My new job is exponentially better. I'm back to work I find challenging, which I hadn't in a long time at last job. People aren't falsely nice like at my last job. All that mattered there was you faked nice to everyone and complimented low performers to make them feel better. Here, you are expected to perform. I'm so excited. I KNOW I can perform. Not a problem. I went to the doctor the week I was off between old and new job. My blood pressure is much lower. They said in 6 months if I can keep it that low, I may get off the BP meds. At the new job, you are HIGHLY DISCOURAGED from eating at your desk. I have only done it once so I could shop for accessories for my new Galaxy Watch. I get a full hour now so I can actually reheat healthy leftover or actually enjoy a salad without feeling like I have to shovel a burger in my mouth and run back. it also helps that where I am at for work there is ZERO fast food places. There is a grocery store, a Starbucks and a Mod Pizza. There are also more sitdown places, a Thai place and an Indian place, but they are much farther away and take actual effort to get to. This should REALLY help with weight loss. If I'm already at a grocery to get lunch, I can go into the deli and have a sammich or get some surprisingly delicious (and healthy) sushi. On a side note, now I want a new lunch bag lol. It's just a great situation for me.
All in all, I'm in a much better place to actually make things work for me. Will there be stress in my life now. Of course there will be. No job is stress free, but they seem to ACTUALLY encourage work/life balance rather than just saying it for a talking point. We will see how I feel about that in 6 months.
Another goal I've tried to have before is blogging. I had made a goal of every day at one point but that wasn't realistic.
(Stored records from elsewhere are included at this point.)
Definition set_range_mat {F} (v : list F) (s : ImageProjection F) :
  ImageProjection F :=
  mkIP (laser_cloud_in s) (laser_cloud_in_ring s) (full_cloud s)
    (full_info_cloud s) (ground_cloud s) (segmented_cloud s)
    (segmented_cloud_pure s) (outlier_cloud s) v (ground_mat s) (label_mat s)
    (label_count s) (alpha s) (all_pushed_indX s) (all_pushed_indY s)
    (queue_indX s) (queue_indY s) (seg_msg s) (cloud_header s) (written s).

Definition set_ground_mat {F} (v : list Z) (s : ImageProjection F) :
  ImageProjection F :=
  mkIP (laser_cloud_in s) (laser_cloud_in_ring s) (full_cloud s)
    (full_info_cloud s) (ground_cloud s) (segmented_cloud s)
    (segmented_cloud_pure s) (outlier_cloud s) (range_mat s) v (label_mat s)
    (label_count s) (alpha s) (all_pushed_indX s) (all_pushed_indY s)
    (queue_indX s) (queue_indY s) (seg_msg s) (cloud_header s) (written s).

Definition set_label_mat {F} (v : list Z) (s : ImageProjection F) :
  ImageProjection F :=
  mkIP (laser_cloud_in s) (laser_cloud_in_ring s) (full_cloud s)
    (full_info_cloud s) (ground_cloud s) (segmented_cloud s)
    (segmented_cloud_pure s) (outlier_cloud s) (range_mat s) (ground_mat s) v
    (label_count s) (alpha s) (all_pushed_indX s) (all_pushed_indY s)
    (queue_indX s) (queue_indY s) (seg_msg s) (cloud_header s) (written s).

Definition set_label_count {F} (v : Z) (s : ImageProjection F) :
  ImageProjection F :=
  mkIP (laser_cloud_in s) (laser_cloud_in_ring s) (full_cloud s)
    (full_info_cloud s) (ground_cloud s) (segmented_cloud s)
    (segmented_cloud_pure s) (outlier_cloud s) (range_mat s) (ground_mat s)
    (label_mat s) v (alpha s) (all_pushed_indX s) (all_pushed_indY s)
    (queue_indX s) (queue_indY s) (seg_msg s) (cloud_header s) (written s).

Definition set_alpha {F} (v : F) (s : ImageProjection F) :
  ImageProjection F :=
  mkIP (laser_cloud_in s) (laser_cloud_in_ring s) (full_cloud s)
    (full_info_cloud s) (ground_cloud s) (segmented_cloud s)
    (segmented_cloud_pure s) (outlier_cloud s) (range_mat s) (ground_mat s)
    (label_mat s) (label_count s) v (all_pushed_indX s) (all_pushed_indY s)
    (queue_indX s) (queue_indY s) (seg_msg s) (cloud_header s) (written s).

Definition set_all_pushed_indX {F} (v : list Z) (s : ImageProjection F) :
  ImageProjection F :=
  mkIP (laser_cloud_in s) (laser_cloud_in_ring s) (full_cloud s)
    (full_info_cloud s) (ground_cloud s) (segmented_cloud s)
    (segmented_cloud_pure s) (outlier_cloud s) (range_mat s) (ground_mat s)
    (label_mat s) (label_count s) (alpha s) v (all_pushed_indY s)
    (queue_indX s) (queue_indY s) (seg_msg s) (cloud_header s) (written s).

Definition set_all_pushed_indY {F} (v : list Z) (s : ImageProjection F) :
  ImageProjection F :=
  mkIP (laser_cloud_in s) (laser_cloud_in_ring s) (full_cloud s)
    (full_info_cloud s) (ground_cloud s) (segmented_cloud s)
    (segmented_cloud_pure s) (outlier_cloud s) (range_mat s) (ground_mat s)
    (label_mat s) (label_count s) (alpha s) (all_pushed_indX s) v
    (queue_indX s) (queue_indY s) (seg_msg s) (cloud_header s) (written s).

Definition set_queue_indX {F} (v : list Z) (s : ImageProjection F) :
  ImageProjection F :=
  mkIP (laser_cloud_in s) (laser_cloud_in_ring s) (full_cloud s)
    (full_info_cloud s) (ground_cloud s) (segmented_cloud s)
    (segmented_cloud_pure s) (outlier_cloud s) (range_mat s) (ground_mat s)
    (label_mat s) (label_count s) (alpha s) (all_pushed_indX s)
    (all_pushed_indY s) v (queue_indY s) (seg_msg s) (cloud_header s)
    (written s).

Definition set_queue_indY {F} (v : list Z) (s : ImageProjection F) :
  ImageProjection F :=
  mkIP (laser_cloud_in s) (laser_cloud_in_ring s) (full_cloud s)
    (full_info_cloud s) (ground_cloud s) (segmented_cloud s)
    (segmented_cloud_pure s) (outlier_cloud s) (range_mat s) (ground_mat s)
    (label_mat s) (label_count s) (alpha s) (all_pushed_indX s)
    (all_pushed_indY s) (queue_indX s) v (seg_msg s) (cloud_header s)
    (written s).

Definition set_seg_msg {F} (v : CloudInfo F) (s : ImageProjection F) :
  ImageProjection F :=
  mkIP (laser_cloud_in s) (laser_cloud_in_ring s) (full_cloud s)
    (full_info_cloud s) (ground_cloud s) (segmented_cloud s)
    (segmented_cloud_pure s) (outlier_cloud s) (range_mat s) (ground_mat s)
    (label_mat s) (label_count s) (alpha s) (all_pushed_indX s)
    (all_pushed_indY s) (queue_indX s) (queue_indY s) v (cloud_header s)
    (written s).

Definition set_cloud_header {F} (v : option F) (s : ImageProjection F) :
  ImageProjection F :=
  mkIP (laser_cloud_in s) (laser_cloud_in_ring s) (full_cloud s)
    (full_info_cloud s) (ground_cloud s) (segmented_cloud s)
    (segmented_cloud_pure s) (outlier_cloud s) (range_mat s) (ground_mat s)
    (label_mat s) (label_count s) (alpha s) (all_pushed_indX s)
    (all_pushed_indY s) (queue_indX s) (queue_indY s) (seg_msg s) v
    (written s).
I think I set my goal and three blogs a week and if I over that, great. or it really isn't about view or even comments (although that is thoroughly appreciated :-D ) it is about having a place to write it all down. I think it helps you get it out. Of course I talk to my girlfriend, but talking to the internet even without feedback works for me.
In any case, I'm off for the day so it's cleaning and homework and maybe some Youtube. I hope everyone has a wonderful 4th. Remember to celebrate this country we call America. Remember what really makes it great here today. It's our amazing differences. Our diversity. Our wonderful melting pot of cultures and beliefs. Our tenacity. Our ability to come together and take on anything. That is what America should be celebrated for. Let's all stop and take a moment to remember that today.